One day, Moseley took some of his money, went downtown, and “bought a bond,” a war bond, to help build a war ship. The bonds, for the USS Glendale, were sold from a trailer parked in front of Webb’s Department Store on Brand Boulevard.

MORE: Read previous columns about Glendale’s past >>

Moseley, who attended Columbus Elementary and Toll Junior High, was just one of many young people who helped fund the warship. When the USS Glendale was christened on May 28, 1943, Mayor Lawrence E. Olson thanked all the school children who “donated pennies, nickels and dimes for the building of the ship,” according to the May 23, 1990, edition of the Glendale News-Press.

Sam Nicholson also remembers purchasing war bonds — during his Woodrow Wilson Elementary school days in North Arlington, N.J., and his junior high days here at Toll.

“We would purchase small stamps at 10 cents each and glue them into some kind of a booklet until we had a total of $18.75,” he wrote in a recent email.

Students turned the books in at a bank or at the post office and received a government certificate stating that, after 10 years, they could redeem the certificate for $25.

Nicholson, who graduated from Hoover in 1947, also recalled another war-related effort: gas rationing. Based upon the person’s job and its importance to the war effort, drivers received monthly stamps, along with a display sticker for the car’s front window. “A” stamps were for those needing a minimal amount of gas, “B” stamps for more, and “C” for the maximum, he wrote.
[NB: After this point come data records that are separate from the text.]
Definition step (c : lruCache) (o : call) : lruCache * reply :=
  match o with
  | CAdd k v => let r := Add c k v in (r.1, RAdd r.2)
  | CGet k => let r := Get c k in (r.1, RGet r.2)
  end.
Definition spec_step (cap : nat) (l : list (K * V)) (o : call) : list (K * V) * reply :=
  match o with
  | CAdd k v => let r := spec_add cap k v l in (r.1, RAdd r.2)
  | CGet k => (spec_get k l, RGet (assoc k l))
  end.

Fixpoint run {T} (f : T → call → T * reply) (c : T) (os : list call) : T * list reply :=
  match os with
  | [] => (c, [])
  | o :: os => let r := f c o in let rs := run f r.1 os in (rs.1, r.2 :: rs.2)
  end.

Lemma step_refines c o :
  inv c → inv (step c o).1 ∧ capacity (step c o).1 = capacity c ∧
  (abs (step c o).1, (step c o).2) = spec_step (Z.to_nat (capacity c)) (abs c) o.
Proof.
  intros Hc. destruct o as [k v|k].
  - destruct (Add_refines c k v Hc) as [Hi Heq]. split_and!; [done|apply Add_capacity|].
    unfold spec_step. cbv zeta. rewrite <-Heq. done.
  - simpl. destruct (Get_refines c k Hc) as (Hi & -> & ->). split_and!; [done|apply Get_capacity|done].
Qed.

Lemma run_refines c os :
  inv c → inv (run step c os).1 ∧
  (abs (run step c os).1, (run step c os).2) =
    run (spec_step (Z.to_nat (capacity c))) (abs c) os.
Proof.
  revert c. induction os as [|o os IH]; intros c Hc; simpl; [done|].
  destruct (step_refines c o Hc) as (Hi & Hcap & Heq). destruct (IH _ Hi) as [Hi' Heq'].
  rewrite Hcap in Heq'. split; [done|]. rewrite <-Heq. cbn [fst snd]. by rewrite <-Heq'.
Qed.

(** C32: started empty, the cache answers every sequence of [Add] and [Get] calls
    like a list of distinct keys ordered by recency and cut at the capacity,
    evictions reported included, and never holds more than its capacity. *)
Theorem lru_refines_recency_list cap c os :
  newLRUCache cap = Some c →
  (run step c os).2 = (run (spec_step (Z.to_nat cap)) [] os).2 ∧
  Z.of_nat (length (items (run step c os).1)) ≤ cap.
Proof.
  intros Hnew. destruct (new_inv cap c Hnew) as [Hi Habs].
  destruct (run_refines c os Hi) as [Hi' Heq].
  assert (capacity c = cap) as Hcap.
  { unfold newLRUCache in Hnew. case_match; [done|]. by simplify_eq. }
  rewrite Habs, Hcap in Heq. split; [by rewrite <-Heq|].
  rewrite <-Hcap. assert (capacity (run step c os).1 = capacity c) as <-.
  { clear. revert c. induction os as [|o os IH]; intros c; simpl; [done|]. rewrite IH.
    destruct o; [apply Add_capacity|apply Get_capacity]. }
  by apply inv_len.
Qed.

End Lru.
Arguments lruCache : clear implicits.
Arguments lruCache _ _ {_ _}.

(** Three insertions into a cache of two: the key read in between survives. *)
Lemma lru_refines_recency_list_witness :
  (run step (LruCache 2 ∅ [] 0%nat)
     [CAdd "a" 1; CAdd "b" 2; CGet "a"; CAdd "c" 3; CGet "b"; CGet "a"]).2 =
  [RAdd false; RAdd false; RGet (Some 1); RAdd true; RGet None; RGet (Some 1)] ∧
  Z.of_nat (length (items (run step (LruCache 2 ∅ [] 0%nat)
     [CAdd "a" 1; CAdd "b" 2; CGet "a"; CAdd "c" 3; CGet "b"; CGet "a"]).1)) ≤ 2.
Proof.
  destruct (lru_refines_recency_list 2 (LruCache (K := string) (V := Z) 2 ∅ [] 0%nat)
    [CAdd "a" 1; CAdd "b" 2; CGet "a"; CAdd "c" 3; CGet "b"; CGet "a"] eq_refl) as [H1 H2].
  split; [rewrite H1; vm_compute; reflexivity|exact H2].
Defined.

End Lru.
Lemma placed_other domain l n hi g :
  groupOf domain hi ≠ g → placed domain (l ++ [(n, hi)]) g = placed domain l g.
Proof.
  intros Hg. unfold placed. rewrite filter_app, (filter_cons_False _ (n, hi)) by done.
  by rewrite filter_nil, app_nil_r.
Qed.

Lemma placed_same domain l n hi :
  n ∉ l.*1 →
  placed domain (l ++ [(n, hi)]) (groupOf domain hi) =
    let hs : gmap string HostInfo :=
      list_to_map (filter (λ kv, groupOf domain kv.2 = groupOf domain hi) l) in
    Some (MkBlockVertex (groupOf domain hi) (Z.of_nat (size hs) + 1) 0 (Some (<[n := hi]> hs)) ∅).
Proof.
  intros Hn. unfold placed. rewrite filter_app, (filter_cons_True _ (n, hi)) by done.
  rewrite filter_nil. cbv zeta.
  set (fl := filter _ l).
  assert (n ∉ fl.*1) as Hn'.
  { intros ([n' hi'] & -> & [_ Hin]%list_elem_of_filter)%list_elem_of_fmap. apply Hn.
    apply list_elem_of_fmap. by exists (n', hi'). }
  rewrite list_to_map_snoc by done. rewrite decide_False by apply insert_non_empty.
  unfold leafVertex. rewrite map_size_insert_None by (by apply not_elem_of_list_to_map_1).
  do 2 f_equal. lia.
Qed.

Lemma placeHost_spec domain l children n hi :
  HostName hi = n → n ∉ l.*1 → (∀ g, children !! g = placed domain l g) →
  ∀ g, placeHost domain children hi !! g = placed domain (l ++ [(n, hi)]) g.
Proof.
  intros Hn Hnl Hch g. unfold placeHost. fold (groupOf domain hi). cbv zeta.
  rewrite lookup_insert. case_decide as Hg.
  - subst g. rewrite placed_same by done. rewrite Hch. unfold placed. cbv zeta.
    case_decide as He; simpl; rewrite ?He, Hn.
    + by rewrite map_size_empty.
    + done.
  - rewrite Hch. by rewrite placed_other.
Qed.

Lemma place_all domain hosts :
  hosts_wf hosts →
  let r := foldl (λ '(children, placed) kv, (placeHost domain children kv.2, placed + 1))
             (∅ : gmap string BlockVertex, 0) (range hosts) in
  r.2 = Z.of_nat (size hosts) ∧ ∀ g, r.1 !! g = placed domain (range hosts) g.
Proof.
  intros Hwf. cbv zeta.
  rewrite <-length_range.
  apply (foldl_prefix_inv (λ l (r : gmap string BlockVertex * Z),
    r.2 = Z.of_nat (length l) ∧ ∀ g, r.1 !! g = placed domain l g)).
  { split; [done|]. intros g. unfold placed. simpl. by rewrite lookup_empty. }
  intros l1 [n hi] l2 [children k] Hl [Hk Hch]. simpl in *. split.
  { rewrite Hk, length_app. simpl. lia. }
  apply placeHost_spec; [| |done].
  - apply (Hwf n hi), elem_of_range. rewrite Hl. set_solver.
  - pose proof (range_NoDup hosts) as Hnd. rewrite Hl, fmap_app in Hnd.
    apply NoDup_app in Hnd as (_ & Hnd & _). csimpl in *. intros Hin. apply (Hnd n); set_solver.
Qed.

Lemma placed_range domain hosts g :
  placed domain (range hosts) g =
    if decide (groupHosts domain g hosts = ∅) then None
    else Some (leafVertex g (groupHosts domain g hosts)).
Proof.
  assert (list_to_map (filter (λ kv, groupOf domain kv.2 = g) (range hosts)) =
          groupHosts domain g hosts) as Heq.
  { apply map_eq. intros n. apply option_eq. intros hi. unfold groupHosts.
    rewrite map_lookup_filter_Some, <-elem_of_list_to_map, list_elem_of_filter, elem_of_range.
    - simpl. naive_solver.
    - apply NoDup_fst_filter, range_NoDup. }
  unfold placed. by rewrite Heq.
Qed.

(** The vertex of a domain: its hosts, or one leaf per sub-domain with exactly
    the hosts of that sub-domain. *)
Lemma domainVertex_spec domain hosts :
  hosts_wf hosts →
  bv_ID (domainVertex domain hosts) = domain ∧
  ActualNodeCount (domainVertex domain hosts) = Z.of_nat (size hosts) ∧
  (hasSubDomain hosts = false →
     domainVertex domain hosts = leafVertex domain hosts) ∧
  (hasSubDomain hosts = true →
     Hosts (domainVertex domain hosts) = None ∧
     ∀ g, Children (domainVertex domain hosts) !! g =
       if decide (groupHosts domain g hosts = ∅) then None
       else Some (leafVertex g (groupHosts domain g hosts))).
Proof.
  intros Hwf. unfold domainVertex. destruct (hasSubDomain hosts); [|by split_and!].
  pose proof (place_all domain hosts Hwf) as Hp. cbv zeta in Hp.
  destruct (foldl _ (∅, 0) (range hosts)) as [children k]. simpl in Hp. destruct Hp as [-> Hch].
  split_and!; [done|done|done|]. intros _. split; [done|]. intros g. simpl.
  by rewrite Hch, placed_range.
Qed.

Lemma GetDomainTree_fold m :
  Hosts (GetDomainTree m) = None ∧ bv_ID (GetDomainTree m) = "" ∧
  (∀ d, Children (GetDomainTree m) !! d = domainVertex d <$> m !! d) ∧
  MaxChildNodeCount (GetDomainTree m) =
    maxOf 0 ((λ kv, ActualNodeCount (domainVertex kv.1 kv.2)) <$> range m).
Proof.
  unfold GetDomainTree.
  assert (∀ l (Hl : NoDup l.*1) root,
    let r := foldl addDomain root l in
    Hosts r = Hosts root ∧ bv_ID r = bv_ID root ∧
    (∀ d, Children r !! d = match (list_to_map l : DomainMap) !! d with
                            | Some hosts => Some (domainVertex d hosts)
                            | None => Children root !! d end) ∧
    MaxChildNodeCount r = maxOf (MaxChildNodeCount root)
      ((λ kv, ActualNodeCount (domainVertex kv.1 kv.2)) <$> l)) as Hgen.
  { induction l as [|[d hosts] l IH]; intros Hl root; csimpl; [done|].
    apply NoDup_cons in Hl as [Hd Hl].
    destruct (IH Hl (addDomain root (d, hosts))) as (H1 & H2 & H3 & H4).
    rewrite H1, H2, H4. split_and!; [done|done| |done].
    intros d'. rewrite H3. rewrite lookup_insert. case_decide as Heq.
    - subst d'. rewrite (proj1 (not_elem_of_list_to_map l d)) by done. simpl.
      apply lookup_insert_eq.
    - destruct (list_to_map l !! d'); [done|]. simpl. by apply lookup_insert_ne. }
  destruct (Hgen (range m) (range_NoDup m) (MkBlockVertex "" 0 0 None ∅)) as (-> & -> & H3 & ->).
  split_and!; [done|done| |done]. intros d. rewrite H3. simpl.
  assert (list_to_map (range m) = m) as ->.
  { rewrite <-(list_to_map_to_list m) at 2. apply list_to_map_proper; [apply range_NoDup|].
    apply range_perm. }
  rewrite lookup_empty. by destruct (m !! d).
Qed.
(** The leaf every host ends up in. *)
Lemma domainVertex_leaf domain hosts n hi :
  hosts_wf hosts → hosts !! n = Some hi → hasSubDomain hosts = true →
  Children (domainVertex domain hosts) !! groupOf domain hi =
    Some (leafVertex (groupOf domain hi) (groupHosts domain (groupOf domain hi) hosts)).
Proof.
  intros Hwf Hn Hs. destruct (domainVertex_spec domain hosts Hwf) as (_ & _ & _ & Hsub).
  destruct (Hsub Hs) as [_ ->]. rewrite decide_False; [done|]. intros He.
  apply (f_equal (lookup n)) in He. rewrite lookup_empty in He. unfold groupHosts in He.
  assert (filter (λ kv, groupOf domain kv.2 = groupOf domain hi) hosts !! n = Some hi); [|congruence].
  by apply map_lookup_filter_Some.
Qed.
As a Toll junior high student, Nicholson worked at the Texaco gas station at the corner of Pacific and Glenwood avenues. “I put the gas nozzle in each tank and issued a specific amount of gas based upon their stamps. It was also my responsibility to glue the stamps into the government booklet. The station owner would receive gas on each delivery period based upon the number of stamps in the booklet,” Nicholson recalled.

Early in 1943, city and chamber of commerce officials petitioned the Navy to have a warship named for Glendale. With the help of student bonds, their efforts bore fruit. Confirmation came in a message to the mayor only a couple of weeks before the ship’s launch from Consolidated Steel’s Wilmington shipyard.

The blue-gray frigate was the 29th ship built in the Wilmington shipyard (a Pacific Coast record) and was to be used as a convoy escort and also as an anti-submarine and anti-aircraft vessel.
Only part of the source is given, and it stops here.